My first daughter was not "alert" at all. I couldn't get her to make eye contact at 3 mo. I had the sense that she was somewhere else most of the time. It looked like she was daydreaming. She is 4.5 now and absolutely normal and delightful and very social and I see no signs of her early "inner focus".

My second was alert and checking things out within _minutes_ of being born. I heard non-stop comments about it. She is incredibly alert, focused and pays attention to details. She is 11 mo old and can imitate some pretty complex things with accuracy. She was walking at 9 mo, using words earlier and using the toilet at 8 mo (EC).

I have no idea how it will turn out with the two of them. I am as curious as you are.


----------



## User101

Well, not to burst your bubble, and I'm sure she's an absolutely lovely baby, but I've found that this is one of those filler things people say, right up there with "Is she a good baby?" and "Is she sleeping through the night."


----------



## spookyblue

Awww, she sounds like a little doll!

My little girl was the same way from day one.
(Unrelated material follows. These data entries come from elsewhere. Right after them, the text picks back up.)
(* ===== verification/ClientBlocks.v ===== *)
(** Client-block requests (port 4002): [src/gateway/client_blocks.rs].

    This file holds the request and response formats, the choice of hedge candidates and the
    prefetch of the next range. The prefetch slot of a node is shared between the node's requests,
    the fetch in the background, its expiry and every pin of the node; their interleavings are the
    sequences of [pf_event]s. The race that answers a request is in [ClientFetch]. *)

From S2P Require Import Prelude Text Blacklist Wire Node.

(** ** Responses *)

Definition STRUCTURED_PEER_ONLY : bytes := [0; 1; 0].

Definition response_is_peer_only (payload : bytes) : bool :=
  bool_decide (payload = STRUCTURED_PEER_ONLY) || contains_seq (ascii_bytes "Peer-only request") payload.

Definition response_has_no_client_blocks (payload : bytes) : bool :=
  contains_seq (ascii_bytes "no client blocks to serve") payload.

Definition response_has_client_block_round_too_large (payload : bytes) : bool :=
  contains_seq (ascii_bytes "client block round too large") payload.

Definition response_is_structured_round_too_large (payload : bytes) : bool :=
  (length payload =? 13)%nat && bool_decide (take 4 payload = [0; 1; 6; 252]) && (byte_at payload 8 =? 252).

Definition response_has_client_block_round_too_small (payload : bytes) : bool :=
  contains_seq (ascii_bytes "client block round too small") payload.

(** ** Candidates *)

(** One turn of the loop over the pool. *)
Definition add_candidate (limit : nat) (acc : list string * list string) (ip : string)
    : list string * list string :=
  let '(out, seen) := acc in
  if (limit <=? length out)%nat then acc
  else if bool_decide (ip ∉ out) && bool_decide (ip ∉ seen) then (out ++ [ip], ip :: seen)
  else acc.

(** The candidates and the next value of the round-robin counter. *)
Definition client_block_peer_candidates (head peers : list string) (rr limit : nat)
    : list string * nat :=
  if (limit =? 0)%nat then ([], rr)
  else
    let out := take limit head in
    match peers with
    | [] => (out, rr)
    | _ =>
        let n := length peers in
        ((foldl (add_candidate limit) (out, [])
           ((fun k => nth ((rr + k) mod n) peers EmptyString) <$> seq 0 n)).1, rr + Nat.max limit 1)%nat
    end.

(** ** Range requests *)

Definition client_block_range (req : bytes) : option (Z * Z) :=
  if (length req =? 16)%nat && bool_decide (take 5 req = [0; 0; 0; 11; 0]) && (byte_at req 5 =? 0) &&
     (byte_at req 6 =? 252) && (byte_at req 11 =? 252)
  then Some (from_le [byte_at req 7; byte_at req 8; byte_at req 9; byte_at req 10],
             from_le [byte_at req 12; byte_at req 13; byte_at req 14; byte_at req 15])
  else None.

Definition client_block_range_request (start end_ : Z) : bytes :=
  [0; 0; 0; 11; 0; 0; 252] ++ to_le 4 start ++ [252] ++ to_le 4 end_.

(** ** The prefetched next range *)

Definition PREFETCH_MAX_AGE : Z := seconds 20.
Definition PREFETCH_SLOTS : nat := 4.
Definition PREFETCH_TIP_MARGIN : Z := 300.
Definition PREFETCH_MAX_WIDTH : Z := 1000.
Definition PREFETCH_PIN_CHECK : Z := millis 100.
Definition CLIENT_BLOCK_FETCH_DEADLINE : Z := seconds 15.

(** [u32] arithmetic that may fail. *)
Definition checked_sub32 (a b : Z) : option Z := if b <=? a then Some (a - b) else None.
Definition checked_add32 (a b : Z) : option Z := if a + b <=? u32_max then Some (a + b) else None.

Definition next_prefetch_range (start end_ freshest : Z) : option (Z * Z) :=
  d ← checked_sub32 end_ start;
  width ← checked_add32 d 1;
  if PREFETCH_MAX_WIDTH <? width then None
  else
    next_start ← checked_add32 end_ 1;
    next_end ← checked_add32 end_ width;
    margin ← checked_sub32 freshest next_end;
    if PREFETCH_TIP_MARGIN <=? margin then Some (next_start, next_end) else None.

(** [pf_task] is the handle of the background fetch. *)
Record Prefetch := mkPf { pf_id : Z; pf_start : Z; pf_end : Z; pf_generation : Z; pf_at : Z; pf_task : nat }.

Definition serves (p : Prefetch) (start end_ generation now : Z) : bool :=
  (pf_start p =? start) && (pf_end p =? end_) && (pf_generation p =? generation) &&
  (since now (pf_at p) <=? PREFETCH_MAX_AGE).

Definition PNode : Type := NodeState Prefetch.

Definition set_prefetch (n : PNode) (p : option Prefetch) : PNode :=
  set_active n (n_active n) (lazy_active n) (rpc_peer n) p.

Definition take_prefetch (n : PNode) (start end_ now : Z) : option Prefetch * PNode :=
  match prefetch n with
  | None => (None, n)
  | Some p =>
      (if serves p start end_ (pin_generation n) now then Some p else None, set_prefetch n None)
  end.

Definition expire_prefetch (n : PNode) (id : Z) : PNode :=
  match prefetch n with
  | Some p => if pf_id p =? id then set_prefetch n None else n
  | None => n
  end.

(** [start_prefetch] up to its lock: the prefetch it will install. [id] is drawn from
    [PREFETCH_IDS], [task] is the handle of the fetch spawned for it. *)
Definition begin_prefetch (n : PNode) (id : Z) (range : Z * Z) (now : Z) (task : nat) : Prefetch :=
  mkPf id range.1 range.2 (pin_generation n) now task.

(** The part under the lock: installed unless the node was re-pinned meanwhile. *)
Definition install_prefetch (n : PNode) (p : Prefetch) : PNode :=
  if pin_generation n =? pf_generation p then set_prefetch n (Some p) else n.

(** The end of [await_prefetch]: the joined task's frame, if it is a batch and the pin is unchanged. *)
Definition await_prefetch (n : PNode) (p : Prefetch) (joined : option (string + bytes)) : option bytes :=
  match joined with
  | Some (inr frame) =>
      if bool_decide (frame !! 4%nat = Some 1) && (pin_generation n =? pf_generation p)
      then Some frame else None
  | _ => None
  end.

(** One turn of its wait: [true] when the wait is given up. *)
Definition await_gives_up (n : PNode) (p : Prefetch) (started now : Z) : bool :=
  negb (pin_generation n =? pf_generation p) || (started + CLIENT_BLOCK_FETCH_DEADLINE <=? now).

(** *** Interleavings *)

(** A node with the pins in progress (epoch taken, prefetch not yet dropped), the prefetches about
    to be installed, those taken by a request (with the range it asked for and when), and what was
    served: the prefetch, the request, the pin generation and the frame. *)
Record PfState := mkPfs {
  ps_node : PNode;
  ps_pins : list (ActivePeer * bool);
  ps_starting : list Prefetch;
  ps_waiting : list (Prefetch * (Z * Z * Z));
  ps_ids : Z;
  ps_running : nat;
  ps_served : list (Prefetch * (Z * Z * Z) * Z * bytes)
}.
(** What stage 2 decides: the pool is hedged because the tier allows it, or because no usable priority
    peer is left to try; otherwise every usable one is being tried. *)
Definition staged (s s' : Fetch) (m : Moment) : Prop :=
  if f_hedged s' then
    pool_ok (f_tier s) m = true \/
    (f_set s = [] /\ f_terminal s' = None /\ f_small s' = None /\ Forall skipped (usable_prio (f_tier s) m))
  else Forall (fun ip => skipped ip \/ ip ∈ at_ip <$> f_set s') (usable_prio (f_tier s) m).

Lemma hedge_staged s m :
  tier_ok (f_tier s) -> f_hedged s = false -> f_result s = None -> f_result (hedge cfg s m) = None ->
  staged s (hedge cfg s m) m /\ f_first (hedge cfg s m) = false.
Proof.
  intros Hok Hh Hn. unfold hedge. set (pw := exclusive _ && _). set (prio := usable_prio (f_tier s) m).
  assert (Hround : (client_block_peer_candidates prio [] (f_rr s) (length prio)).1 = prio).
  { unfold client_block_peer_candidates. destruct (length prio =? 0)%nat eqn:E; cbn; [|by rewrite firstn_all].
    apply Nat.eqb_eq, nil_length_inv in E. done. }
  destruct (if pw then _ else _) as [round rr] eqn:Er. set (s1 := launch_round cfg _ round).
  destruct (launch_round_spec cfg (set_hedge s rr (negb pw)) round) as (d & new & L). fold s1 in L. cbn zeta in L.
  destruct L as (L1 & _ & _ & _ & _ & L6 & _ & _ & (_ & _ & _ & E4 & E5 & E6 & E7 & E8)). cbn in L1, L6, E4, E5, E6, E7, E8.
  assert (Hfirst : f_result (settle cfg s1) = None -> f_first (settle cfg s1) = false).
  { unfold settle. case_bool_decide; [apply end_round_open|done]. }
  intros Hr. split; [|by apply Hfirst]. unfold staged. fold prio. destruct pw eqn:Epw; unfold pw in Epw.
  - rewrite Er in Hround. cbn in Hround. subst round.
    assert (Hcov : Forall (fun ip => skipped ip \/ ip ∈ at_ip <$> f_set s1) prio).
    { apply Forall_forall. intros ip Hip. apply (launch_covers (set_race _ _ _ _) prio ip); [by apply candidates_at_NoDup| |done].
      apply Forall_forall. intros ip' Hip'. cbn.
      split; [exact (@elem_of_candidates _ _ _ ip' Hok Hip')|exact (@candidate_free _ _ _ ip' Hok Hip')]. }
    destruct (f_hedged (settle cfg s1)) eqn:Eg.
    + right. destruct (settle_hedged s1) as (S1 & S2 & S3); [done|congruence|done|done|].
      split_and!; try done; [rewrite L1 in S1; by apply app_eq_nil in S1 as [? _]|].
      eapply Forall_impl; [exact Hcov|]. intros ip [?|Hin]; [done|]. rewrite S1 in Hin. by apply not_elem_of_nil in Hin.
    + unfold settle in *. case_bool_decide as Es; [|done]. exfalso.
      apply end_round_open in Hr as [Hr _]. congruence.
  - assert (Hp : pool_ok (f_tier s) m = true).
    { unfold pool_ok, pool_allowed. unfold prio, usable_prio in Epw. apply andb_false_iff in Epw as [-> |Epw]; [done|].
      apply negb_false_iff in Epw. rewrite Epw. by rewrite orb_true_r. }
    destruct (f_hedged (settle cfg s1)) eqn:Eg; [by left|]. exfalso. revert Hr Eg. unfold settle.
    destruct (bool_decide (f_set s1 = [])); [|intros _; by rewrite E7]. unfold end_round. by rewrite E7.
Qed.
Lemma tasks_extend_refl l : tasks_extend l l.
Proof. intros i b. eauto. Qed.

Lemma tasks_extend_insert l i b b' : l !! i = Some b -> bg_req b' = bg_req b -> tasks_extend l (<[i := b']> l).
Proof.
  intros Hi Hr k c Hk. destruct (decide (i = k)) as [->|Hne].
  - exists b'. split; [|congruence]. apply list_lookup_insert_eq. by eapply lookup_lt_Some.
  - exists c. by rewrite list_lookup_insert_ne.
Qed.

Lemma tasks_extend_snoc l b : tasks_extend l (l ++ [b]).
Proof. intros i c Hi. exists c. split; [|done]. by apply lookup_app_l_Some. Qed.

#[local] Hint Resolve tasks_extend_refl tasks_extend_insert tasks_extend_snoc : hyper.

Lemma slots_outside_request s i r :
  sv_requests s !! i = Some r -> all_slots s ≡ₚ outside_request s i ++ request_slots r.
Proof.
  intros Hi. unfold all_slots, outside_request. rewrite (delete_Permutation _ _ _ Hi) at 1. rewrite bind_cons.
  solve_Permutation.
Qed.

Lemma slots_outside_task s b t :
  sv_tasks s !! b = Some t -> all_slots s ≡ₚ outside_task s b ++ task_slots t.
Proof.
  intros Hi. unfold all_slots, outside_task. rewrite (delete_Permutation _ _ _ Hi) at 1. rewrite bind_cons.
  solve_Permutation.
Qed.

Lemma count_insert {A} (f : A -> bool) l i x y :
  l !! i = Some x ->
  (length (filter (fun z => f z = true) (<[i := y]> l)) + (if f x then 1 else 0) =
   length (filter (fun z => f z = true) l) + (if f y then 1 else 0))%nat.
Proof.
  intros Hi. pose proof (lookup_lt_Some _ _ _ Hi). rewrite insert_take_drop by done.
  rewrite <- (take_drop_middle _ _ _ Hi) at 3. rewrite !filter_app, !length_app, !filter_cons.
  destruct (decide (f x = true)) as [->|Hx], (decide (f y = true)) as [->|Hy]; cbn;
    rewrite ?(not_true_is_false _ Hx), ?(not_true_is_false _ Hy); lia.
Qed.

(** *** Updates *)

Section updates.
Context (ps : list string) (s : Service) (Hs : service_inv ps s).
Lemma tap_caches_a_whole_bootstrap_witness :
  let first := [0; 0; 0; 2; 0] in
  let turns := [mkTurn 1 1 HError true true [(2, Got [8; 9; 10], true)] 3;
                mkTurn 4 4 (HComplete [0; 0; 0; 1; 1]) true true [(5, Got [7], true)] 6;
                mkTurn 7 7 HError true true [] 8] in
  let '(s, r) := splice_bootstrap_capture (fun _ => None) first [5] (mkSink None 0 None []) 0 turns CopyTaskEnded in
  tp_node s = first ++ [5; 8] ++ [0; 0; 0; 1; 1; 7] /\ r = mkRelayed 13 0 true /\
  to_node r = Z.of_nat (length (tp_node s)).
Proof.
  intros first turns.
  assert (H1 : header_ok first) by (split; [done|]; repeat (apply Forall_cons_2; [done|]); apply Forall_nil_2).
  assert (H2 : Forall turn_ok turns).
  { repeat apply Forall_cons_2; [exact I| |exact I|apply Forall_nil_2].
    split; [done|]; repeat (apply Forall_cons_2; [done|]); apply Forall_nil_2. }
  pose proof (tap_caches_a_whole_bootstrap (fun _ => None) first [5] (mkSink None 0 None []) 0 turns
                CopyTaskEnded H1 H2) as H.
  assert (E : (let '(s, r) := splice_bootstrap_capture (fun _ => None) first [5] (mkSink None 0 None []) 0 turns
                 CopyTaskEnded in (tp_node s, r)) = (first ++ [5; 8] ++ [0; 0; 0; 1; 1; 7], mkRelayed 13 0 true))
    by (vm_compute; reflexivity).
  destruct (splice_bootstrap_capture _ _ _ _ _ _ _) as [s r]. injection E as En Er.
  split_and!; [exact En|exact Er|apply H].
Defined.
She was up and ready to face the world (and more importantly, eat) the second she, well, fell out of me. Everyone was commenting how much she was just taking things in. Her eyes followed me constantly the first few days. Oh, and she beat her daddy at a farting contest, haha.

18 months later, Boop now a happy, curious, very social little girl who loves to go out, meet people, and have adventures. Every time I come home from work, she almost trips over herself trying to run and hug me.


----------



## BeanSprout Mama

Quote:


Originally Posted by *annettemarie* 
Well, not to burst your bubble, and I'm sure she's an absolutely lovely baby, but I've found that this is one of those filler things people say, right up there with "Is she a good baby?" and "Is she sleeping through the night."









I hate to say it but I agree. I've heard it with all 3 babies and I have to admit I don't think my kids are any more alert or aware than any other baby out there at any given age. I have one bubbly outgoing kid, one quiet inquisitive kid, and one who is too little to know yet (but who seems very strong-willed so far). I do think it's just one of those things people say.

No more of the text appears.